1. The complete genetic makeup of a
newborn baby and usually over the 99.9% of its nature are determined at the time of conception. (Sure, even the identical twins can grow somewhat different after birth but that is not relevant to that question specific to newborns).
I believe common sence and religious dogma agree with me that animal life - at least in biological sense (not necessarily personality or legal status) - begins at conception, even if it cannot sustain itself independently for a while.
When a family creates a batch of embryos and freezes them and then one at a time thaws them out, implants them and gives birth to the resulting babies, they would be of different legal ages and of different biologic maturities and of different "mileage" on their biologic "odometers" but in reality of the same
chronological age as living beings.
Much like if persons were temporarily frozen or experienced unequal relativistic time-dialtion effects after being born.

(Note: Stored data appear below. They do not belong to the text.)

Lemma touched_appends k :
  k ∈ touched phase_appends →
  sc_panes S0 !! k = None ∧ ∃ w, w ∈ nt_windows n ∧ nw_name w ∈ map nw_name (nt_windows o) ∧ k ∈ window_panes w.
Proof.
  intros (st & Hst & Hk)%elem_touched. apply elem_of_concat_map in Hst as (w & Hw & Hst).
  apply elem_appended_to in Hst as (_ & Ea & Hno & a & Ha & Ep & Hx); [|done].
  unfold pane_change in Hk. rewrite Ea in Hk. apply list_elem_of_singleton in Hk as ->. cbn [fst]. rewrite Ep.
  split; [by apply screen_agent_None|]. exists w. split; [done|]. split; [done|].
  apply elem_of_window_panes. right. left. by exists a.
Qed.

Lemma touched_removals k :
  k ∈ touched phase_removals →
  sc_panes S1 !! k = None ∧
  ∃ w, w ∈ nt_windows o ∧ k ∈ touched (removed_from w) ∧
    ((∃ a, a ∈ nw_agent_names w ∧ k = ("agent", a)) ∨ (k = sidebar_pane (nw_name w) ∧ nw_kind w ≠ WK_TOOL)).
Proof.
  intros (st & Hst & Hk)%elem_touched. apply elem_of_concat_map in Hst as (w & Hw & Hst).
  assert (k ∈ touched (removed_from w)) as Hk' by (apply elem_touched; eauto).
  apply elem_removed_from in Hst as [Ew [(Ea & a & Ha & Ep & Hx)|(Ea & Ht & Hx)]]; [| |done];
    unfold pane_change in Hk; rewrite Ea in Hk; apply list_elem_of_singleton in Hk as ->; cbn [fst] in *.
  - rewrite Ep in *. split; [by apply screen_agent_None|]. exists w. split; [done|]. split; [done|]. left. by exists a.
  - rewrite Ew in *. split; [|exists w; split; [done|]; split; [done|]; by right].
    apply (screen_pane_None n Hn). intros w' Hw'. rewrite elem_of_window_panes.
    intros [[_ E]|[(b & _ & E)|[_ E]]]; try discriminate E. injection E as E. apply prefix_inj in E.
    apply Hx, elem_of_map. by exists w'.
Qed.
(* ===== verification/ReloadProps.v ===== *)
(** Properties of a reload: what a plan is accepted for, and that the steps of an accepted
    plan lead from the windows of one configuration to those of the other. *)

From Stdlib Require Import Ascii String ZArith Lia.
From stdpp Require Import base gmap list strings sets sorting.
From S2P Require Import Prelude PyData Names Layout LayoutParser Topology Drain ReloadConfig ReloadPatch ReloadPlan ReloadScreen.

Local Open Scope Z_scope.

(** ** Sound configurations *)

(** What [ProjectConfig] guarantees of its agents and windows: names are normalised, agents
    once each and every one in exactly one window, windows and tool windows named apart. *)
Record reload_config_ok (c : ReloadConfig) : Prop := {
  rco_agents : NoDup (map fst (rc_agents c));
  rco_names : ∀ a, a ∈ map fst (rc_agents c) → normal_name a = true;
  rco_placed : concat (map ws_agent_names (rc_windows c)) ≡ₚ map fst (rc_agents c);
  rco_windows : NoDup (map ws_name (rc_windows c) ++ map tw_name (rc_tool_windows c));
  rco_tools : ∀ t, t ∈ rc_tool_windows c → window_name_pattern (tw_name t) = true;
}.

Abbreviation topology c := (build_namespace_topology_plan None None c).

Lemma window_name_facts w : window_name_pattern w = true → strip w = w ∧ truthy w = true.
Proof.
  intros H. split; [|by destruct w]. apply strip_no_space, tail_no_space. destruct w as [|c r]; [done|].
  cbn in *. apply andb_prop in H as [H1 H2]. by rewrite (alpha_tail _ H1).
Qed.

Section config.
Context (c : ReloadConfig) (Hc : reload_config_ok c).

Lemma topology_windows :
  map nw_name (nt_windows (topology c)) = map ws_name (rc_windows c) ++ map tw_name (rc_tool_windows c).
Proof. cbn. by rewrite map_app, !map_map. Qed.

Lemma topology_agents_of : topology_agents (topology c) = concat (map ws_agent_names (rc_windows c)).
Proof.
  unfold topology_agents. cbn. rewrite map_app, !map_map, concat_app.
  assert (concat (map (λ t : ToolWindowSpec, @nil string) (rc_tool_windows c)) = []) as E
    by (induction (rc_tool_windows c); done).
  cbn. rewrite E. apply app_nil_r.
Qed.

Lemma elem_topology_agents a : a ∈ topology_agents (topology c) ↔ a ∈ map fst (rc_agents c).
Proof. rewrite topology_agents_of. by rewrite (rco_placed c Hc). Qed.

Lemma config_topology_ok : topology_ok (topology c).
Proof.
  split.
  - rewrite topology_windows. apply Hc.
  - rewrite topology_agents_of, (rco_placed c Hc). apply Hc.
  - intros w Hw Hk. cbn in Hw. apply elem_of_app in Hw as [Hw|Hw]; apply elem_of_map in Hw as (x & _ & ->); done.
  - intros w Hw. cbn in *. apply elem_of_app in Hw as [Hw|Hw]; apply elem_of_map in Hw as (x & _ & ->); cbn;
      unfold sidebar_plan; destruct (sidebar_enabled c); split; try done; by eexists.
Qed.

As such, does it make sense to treat them as having no priority over each other in the matters where the order of birth customarily held precedence - like seniority, primogeniture, etc?
Of course
primogeniture is considered by definition as "first-born", but really it comes from latin "primo" - at first (from "primus" - first) and "genitura" - birth, but more likely - or in any case through it from "genitus" which is past participle of "gignere" - to beget, to conceive. So "primogeniture" is really "first-conceived".
That invites all kinds of curious cultural implications like change of customs in a clan-based society to select a primary heir that was not the first born but the most capable, etc.
2. While we are at it, a personal question (not really that personal in an anonymous forum anyway) - how many people out there took an opportunity of the technology that have recently became affordable to criogenically preserve frozen embryos?
P.S. I already know that some people would answer "yes" and some "no" on each of those, but what I'd really like is to hear your thoughts on those subjects.